(* ===== verification/WebAllow.v ===== *)
(** * Editing the allow-list from the web

    An edit from the federation page is live at both ingresses at once and survives a
    restart; every other request to that endpoint is refused and changes nothing. *)
From S2P Require Import Prelude Unicode GoStrings ChatModel ChatSeen ChatStore ChatHub.
From S2P Require Import HubProps HubTheorems PeerAllow PeerRouter Sqlite SqliteProps.
From S2P Require Import Web WebSteps WebProps.
From stdpp Require Import options.
Local Open Scope Z_scope.
Import Webchat.

(** The two edits, on the set of callsigns. *)
Inductive edit := EditAdd | EditRemove.
Definition edit_name (e : edit) : gostring :=
  match e with EditAdd => bs "add" | EditRemove => bs "remove" end.
Definition edit_set (e : edit) (call : gostring) (l : gset gostring) : gset gostring :=
  match e with EditAdd => {[call]} ∪ l | EditRemove => l ∖ {[call]} end.
Definition edit_run (e : edit) (call : gostring) : option AllowList → bool * option AllowList :=
  match e with EditAdd => Add call | EditRemove => Remove call end.

Lemma edit_run_spec e call l :
  normCallsign call = call → call ≠ [] →
  edit_run e call (Some l)
  = (bool_decide (edit_set e call (al_allowed l) ≠ al_allowed l),
     Some (mkAllowList (edit_set e call (al_allowed l)) (al_pinned l) (al_rejected l))).
Proof.
  intros Hn Hc. destruct l as [al pn rj]. destruct e; cbn [edit_run edit_set al_allowed al_pinned al_rejected].
  - unfold Add. rewrite Hn, decide_False by done. cbn [al_allowed al_pinned al_rejected].
    case_decide as H.
    + assert ({[call]} ∪ al = al) as -> by set_solver. by rewrite bool_decide_eq_false_2 by auto.
    + rewrite bool_decide_eq_true_2; [done|]. set_solver.
  - unfold Remove. rewrite Hn, decide_False by done. cbn [al_allowed al_pinned al_rejected].
    case_decide as H.
    + rewrite bool_decide_eq_true_2; [done|]. set_solver.
    + assert (al ∖ {[call]} = al) as -> by set_solver. by rewrite bool_decide_eq_false_2 by auto.
Qed.

Section allow.
Context {St : Type} `{!Store St, !StoreLaws St, !ClaimStore St, !ClaimLaws St}.
Context (s : Server) (now : Time) (r : Request).
Implicit Types st : Site (St := St).

(** A request that asks for an edit and may have it. *)
Record edit_request (fed : Federation) (l : AllowList) st (e : edit) (call : gostring) : Prop := {
  er_stamp : Get (rq_Header r) (bs "X-Pdn-Gateway") = bs "1";
  er_post : rq_Method r = bs "POST";
  er_admin : isAdmin (IdentityFromRequest r) = true;
  er_fed : s_fed s = Some fed;
  er_list : st_allow st = Some l;
  er_body : ∃ d, decodeJSON allow_schema (rq_Body r) = Some d
    ∧ call = ToUpper (TrimSpace (str_field d (bs "callsign")))
    ∧ ToLower (TrimSpace (str_field d (bs "action"))) = edit_name e;
  er_call : call ≠ [] }.

Lemma serve_allow st :
  rq_Path r = bs "/peers/allow" → Get (rq_Header r) (bs "X-Pdn-Gateway") = bs "1" →
  (serve s now r st).1.2 = (handlePeersAllow s r st).1
  ∧ (serve s now r st).2 = (handlePeersAllow s r st).2.
Proof.
  intros Hp Hs. unfold serve, gatewayTrust. rewrite decide_False by (by rewrite Hp).
  rewrite decide_True by done. st_simpl.
  assert (mux s now r = handlePeersAllow s r) as -> by (unfold mux; by rewrite Hp). done.
Qed.

Lemma edit_handler fed l st e call :
  edit_request fed l st e call → handlePeersAllow s r st = edit_allow fed (edit_run e call) st.
Proof.
  intros [H1 H2 H3 H4 H5 (d & Hd & -> & Ha) H6]. unfold handlePeersAllow, requirePost, requireAdmin.
  rewrite decide_True, H3 by done. st_simpl. rewrite H4, H5, Hd. cbn zeta.
  rewrite decide_False by done. rewrite Ha. by destruct e.
Qed.

(** Everything else the handler refuses without a trace. *)
Lemma edit_refused st :
  Get (rq_Header r) (bs "X-Pdn-Gateway") = bs "1" →
  (∀ fed l e call, ¬ edit_request fed l st e call) →
  (handlePeersAllow s r st).2 = st ∧ ∃ code text, (handlePeersAllow s r st).1 = HttpError code text.
Proof.
  intros Hs Hn. unfold handlePeersAllow, requirePost, requireAdmin.
  case_decide as Hpost; [|split; [done|by do 2 eexists]].
  destruct (isAdmin _) eqn:Hadm; [|split; [done|by do 2 eexists]]. st_simpl.
  destruct (s_fed s) as [fed|] eqn:Hf; [|split; [done|by do 2 eexists]].
  destruct (st_allow st) as [l|] eqn:Hl; [|split; [done|by do 2 eexists]].
  destruct (decodeJSON allow_schema (rq_Body r)) as [d|] eqn:Hd; [|split; [done|by do 2 eexists]].
  cbn zeta. case_decide as Hc; [split; [done|by do 2 eexists]|].
  set (call := ToUpper (TrimSpace (str_field d (bs "callsign")))) in *.
  assert (∀ e, ToLower (TrimSpace (str_field d (bs "action"))) = edit_name e → False) as Hne.
  { intros e He. apply (Hn fed l e call). split; try done. by exists d. }
  case_decide as Ha; [exfalso; by apply (Hne EditAdd)|].
  case_decide as Hr; [exfalso; by apply (Hne EditRemove)|].
  split; [done|by do 2 eexists].
Qed.

Lemma edit_call_norm fed l st e call :
  edit_request fed l st e call → normCallsign call = call.
Proof. intros [_ _ _ _ _ (d & _ & -> & _) _]. apply (normCallsign_idemp (str_field d _)). Qed.

(** The persisting half. *)
Lemma persist_spec st :
  store_ok (store st) →
  let raw := encodeAllow (Entries (st_allow st)) in
  match (persist st).1 with
  | None => store_config (store (persist st).2) = <[ConfigKVAllowKey := raw]> (store_config (store st))
  | Some _ => store_config (store (persist st).2) = store_config (store st)
  end.
Proof.
  intros Hok raw. unfold persist, PersistAllowList. cbn [acs_SetConfig chat_allow_store]. fold raw.
  pose proof (config_set (store st) ConfigKVAllowKey raw Hok) as H1.
  pose proof (λ e, config_failed (store st) ConfigKVAllowKey raw e Hok) as H2.
  destruct (SetConfig (store st) ConfigKVAllowKey raw) as [s' [err|]]; cbn in *; [by apply (H2 err)|by apply H1].
Qed.

(** The new list. *)
Definition edited (e : edit) (call : gostring) (l : AllowList) : AllowList :=
  mkAllowList (edit_set e call (al_allowed l)) (al_pinned l) (al_rejected l).

(** The answers to an edit, with what the store's configuration then is. *)
Definition edit_answer (changed keeps : bool) (l' : AllowList) (cfg cfg' : gmap gostring gostring)
    (a : response) : Prop :=
  let raw := encodeAllow (Entries (Some l')) in
  (a = AllowJSON changed (Entries (Some l'))
     ∧ cfg' = if changed && keeps then <[ConfigKVAllowKey := raw]> cfg else cfg)
  ∨ (changed && keeps = true ∧ (∃ text, a = HttpError 500 text) ∧ cfg' = cfg).

Lemma edit_outcome fed l st e call :
  edit_request fed l st e call → site_ok st →
  let changed := bool_decide (edit_set e call (al_allowed l) ≠ al_allowed l) in
  let out := edit_allow fed (edit_run e call) st in
  st_allow out.2 = Some (edited e call l)
  ∧ same_content st out.2 ∧ same_links st out.2 ∧ site_ok out.2
  ∧ edit_answer changed (fd_AllowStore fed) (edited e call l)
      (store_config (store st)) (store_config (store out.2)) out.1.
Proof using Type*.
  intros He Hok changed. cbn zeta. pose proof (edit_call_norm _ _ _ _ _ He) as Hn.
  pose proof (edit_run_spec e call l Hn (er_call _ _ _ _ _ He)) as Hr.
  unfold edit_allow. st_simpl. unfold on_allow. rewrite (er_list _ _ _ _ _ He), Hr. cbn [fst snd].
  fold (edited e call l) changed. set (st1 := upd_allow (λ _, Some (edited e call l)) st).
  assert (st_allow st1 = Some (edited e call l)) as E1 by done.
  assert (same_content st st1 ∧ same_links st st1 ∧ site_ok st1) as (C1 & L1 & O1) by done.
  unfold edit_answer. destruct (changed && fd_AllowStore fed) eqn:Eb; st_simpl.
  - pose proof (persist_spec st1 (proj1 (proj2 O1))) as Hp. rewrite E1 in Hp. cbn zeta in Hp.
    destruct (persist_frame st1 O1) as (O2 & C2 & L2 & E2 & _).
    destruct C1, C2, L1, L2. destruct (persist st1) as [[err|] st2]; cbn [fst snd] in *.
    + split; [congruence|]. split; [split; congruence|]. split; [split; congruence|].
      split; [done|]. right. split; [done|]. split; [by eexists|]. by rewrite Hp.
    + split; [congruence|]. split; [split; congruence|]. split; [split; congruence|].
      split; [done|]. left. rewrite E2, E1. split; [done|]. by rewrite Hp.
  - split; [done|]. split; [done|]. split; [done|]. split; [done|]. left. by split.
Qed.

Lemma Allowed_edited e call l c :
  call ≠ [] →
  Allowed (Some (edited e call l)) c
  = if decide (normCallsign c = call)
    then match e with EditAdd => true | EditRemove => bool_decide (call ∈ al_pinned l) end
    else Allowed (Some l) c.
Proof.
  intros Hc. cbn [Allowed edited al_allowed al_pinned]. cbn zeta.
  destruct (decide (normCallsign c = call)) as [->|Hne].
  - rewrite decide_False by done. destruct e; cbn [edit_set].
    + by rewrite decide_True by set_solver.
    + by rewrite decide_False by set_solver.
  - case_decide; [done|]. destruct e; cbn [edit_set].
    + destruct (decide (normCallsign c ∈ al_allowed l));
        [by rewrite decide_True by set_solver|by rewrite decide_False by set_solver].
    + destruct (decide (normCallsign c ∈ al_allowed l));
        [by rewrite decide_True by set_solver|by rewrite decide_False by set_solver].
Qed.
End allow.

(** C40. Editing the allow-list from the web.  A stamped POST of an admin to the
    federation page, on a node that has the allow-list, with a callsign and one of the
    two actions: from its answer on, the inbound admission of every callsign is what it
    was, except that the named one is admitted after an add and, unless pinned, refused
    after a removal; nobody's chat and no link is touched; and the answer is either the
    new list, with it stored if the edit changed it and the node has a store for it, and
    nothing stored otherwise, or, when a changed list could not be stored, the 500 that
    says so, with the stored list as it was.  An edit that changed the list, was answered with the new list and had a store is
    what a restarted process loads, whatever its environment says, if every entry
    is canonical and storable (a callsign with a blank or a comma inside is not) and the
    store can be read.  Any other request there is refused and changes nothing. *)
Theorem allow_edit_live {St : Type} `{!Store St, !StoreLaws St, !ClaimStore St, !ClaimLaws St}
    (s : Server) now r (st : Site (St := St)) :
  site_ok st → rq_Path r = bs "/peers/allow" →
  let answer := (serve s now r st).1.2 in
  let st' := (serve s now r st).2 in
  (∀ fed l e call, edit_request s r fed l st e call →
     let l' := edited e call l in
     let changed := bool_decide (edit_set e call (al_allowed l) ≠ al_allowed l) in
     (∀ c, Allowed (st_allow st') c
        = if decide (normCallsign c = call)
          then match e with EditAdd => true | EditRemove => bool_decide (call ∈ al_pinned l) end
          else Allowed (st_allow st) c)
     ∧ same_content st st' ∧ same_links st st'
     ∧ edit_answer changed (fd_AllowStore fed) l'
         (store_config (store st)) (store_config (store st')) answer
     ∧ (answer = AllowJSON true (Entries (Some l')) → fd_AllowStore fed = true →
        (∀ c, c ∈ al_allowed l → normCallsign c = c) → storable (Entries (Some l')) →
        ∀ envSeed,
          (∃ err, GetConfig (store st') ConfigKVAllowKey = inr err)
          ∨ ∃ b, LoadAllowList (Some (store st')) envSeed = (Some (store st'), inl (Some b))
             ∧ al_allowed b = al_allowed l' ∧ al_pinned b = ∅))
  ∧ ((∀ fed l e call, ¬ edit_request s r fed l st e call) →
     st' = st ∧ ∃ code text, answer = HttpError code text).
Proof.
  intros Hok Hp answer st'. unfold answer, st'. split.
  - intros fed l e call He. cbn zeta.
    destruct (serve_allow s now r st Hp (er_stamp _ _ _ _ _ _ _ He)) as [-> ->].
    rewrite (edit_handler s r fed l st e call He).
    destruct (edit_outcome s r fed l st e call He Hok) as (E1 & E2 & E3 & (E4 & E5 & E6) & E7).
    split_and!; [|done|done|done|].
    + intros c. rewrite E1, (er_list _ _ _ _ _ _ _ He). by apply Allowed_edited, He.
    + intros Ea Hs Hn Hw envSeed.
      assert (∀ c, c ∈ al_allowed (edited e call l) → normCallsign c = c) as Hn'.
      { pose proof (edit_call_norm _ _ _ _ _ _ _ He). intros c. cbn [edited al_allowed].
        destruct e; cbn [edit_set]; set_solver. }
      destruct E7 as [[Ea' Ec]|(_ & (t & Et) & _)]; [|congruence].
      rewrite Ea in Ea'. injection Ea' as Ech. rewrite <- Ech, Hs in Ec. cbn [andb] in Ec.
      set (s' := store (edit_allow fed (edit_run e call) st).2) in *.
      assert (acs_ok s') as Ho by exact E5.
      destruct (load_stored s' (edited e call l) envSeed Ho Hn' Hw) as [(err & H & _)|Hb]; [|by left; exists err|by right].
      cbn [acs_map chat_allow_laws]. etrans; [apply (f_equal (.!! _)), Ec|]. by apply lookup_insert_eq.
  - intros Hn. destruct (decide (Get (rq_Header r) (bs "X-Pdn-Gateway") = bs "1")) as [Hs|Hs].
    + destruct (serve_allow s now r st Hp Hs) as [-> ->]. by apply edit_refused.
    + rewrite serve_unstamped by (split; [done|by rewrite Hp]). split; [done|by do 2 eexists].
Qed.

(** An edit that could not be stored is not stored by repeating it: the list has it
    already, so the repetition changes nothing and is answered as if all were well. *)
Lemma failed_edit_not_retried {St : Type} `{!Store St, !StoreLaws St, !ClaimStore St, !ClaimLaws St}
    (s : Server) now now' r (st : Site (St := St)) fed l e call text :
  site_ok st → rq_Path r = bs "/peers/allow" → edit_request s r fed l st e call →
  (serve s now r st).1.2 = HttpError 500 text →
  let again := serve s now' r (serve s now r st).2 in
  again.1.2 = AllowJSON false (Entries (Some (edited e call l)))
  ∧ store_config (store again.2) = store_config (store st).
Proof.
  intros Hok Hp He Ha again. pose proof (er_stamp _ _ _ _ _ _ _ He) as Hs.
  destruct (serve_allow s now r st Hp Hs) as [E1 E2]. rewrite E1 in Ha. unfold again. rewrite E2.
  rewrite (edit_handler s r fed l st e call He) in *.
  destruct (edit_outcome s r fed l st e call He Hok) as (O1 & _ & _ & O4 & O5).
  set (st1 := (edit_allow fed (edit_run e call) st).2) in *.
  assert (edit_request s r fed (edited e call l) st1 e call) as He' by (by destruct He; split).
  destruct (serve_allow s now' r st1 Hp Hs) as [-> ->].
  rewrite (edit_handler s r fed _ st1 e call He').
  destruct (edit_outcome s r fed _ st1 e call He' O4) as (_ & _ & _ & _ & O6).
  assert (edit_set e call (al_allowed (edited e call l)) = al_allowed (edited e call l)) as Hi
    by (destruct e; cbn; set_solver).
  assert (edited e call (edited e call l) = edited e call l) as Hl by (unfold edited at 1; rewrite Hi; reflexivity).
  rewrite Hi, Hl, bool_decide_eq_false_2 in O6 by tauto.
  destruct O6 as [[-> ->]|([=] & _)]. split; [done|].
  destruct O5 as [[Hx _]|(_ & _ & ->)]; [congruence|done].
Qed.

(** An admin adds a peer. *)
Definition edit_json (action call : gostring) : Request :=
  mkRequest (bs "POST") (bs "/peers/allow")
    (list_to_map [(bs "X-Pdn-Gateway", bs "1"); (bs "X-Pdn-User", bs "ann");
                  (bs "X-Pdn-Scope", bs "admin")])
    ∅ ∅ (BodyObject [(bs "action", JString action); (bs "callsign", JString call)]).
#[local] Existing Instance Durable.tables_engine.

Lemma allow_edit_live_witness :
  let r := edit_json (bs "add") (bs " gb7ccc") in
  let st' := (serve sample_server 1 r sample_site).2 in
  (serve sample_server 1 r sample_site).1.2 = AllowJSON true [bs "GB7BBB"; bs "GB7CCC"]
  ∧ Allowed (st_allow st') (bs "gb7ccc") = true
  ∧ Allowed (st_allow st') (bs "GB7BBB") = Allowed (st_allow sample_site) (bs "GB7BBB").
Proof.
  intros r st'. split; [vm_compute; reflexivity|].
  assert (edit_request sample_server r (mkFederation true true []) (NewAllowList [bs "GB7BBB"])
    sample_site EditAdd (bs "GB7CCC")) as He.
  { split; try done. exists (default no_fields (decodeJSON allow_schema (rq_Body r))).
    split_and!; by vm_compute. }
  destruct (proj1 (allow_edit_live sample_server 1 r sample_site sample_site_ok eq_refl) _ _ _ _ He)
    as (H & _).
  split; (etrans; [apply H|]); by vm_compute.
Defined.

________________________________________

Every line of the listing that includes "eexists" must be shown.

  case_decide as Hpost; [|split; [done|by do 2 eexists]].
  destruct (isAdmin _) eqn:Hadm; [|split; [done|by do 2 eexists]]. st_simpl.
  destruct (s_fed s) as [fed|] eqn:Hf; [|split; [done|by do 2 eexists]].
  destruct (st_allow st) as [l|] eqn:Hl; [|split; [done|by do 2 eexists]].
  destruct (decodeJSON allow_schema (rq_Body r)) as [d|] eqn:Hd; [|split; [done|by do 2 eexists]].
  cbn zeta. case_decide as Hc; [split; [done|by do 2 eexists]|].
  split; [done|by do 2 eexists].
      split; [done|]. right. split; [done|]. split; [by eexists|]. by rewrite Hp.
    + rewrite serve_unstamped by (split; [done|by rewrite Hp]). split; [done|by do 2 eexists].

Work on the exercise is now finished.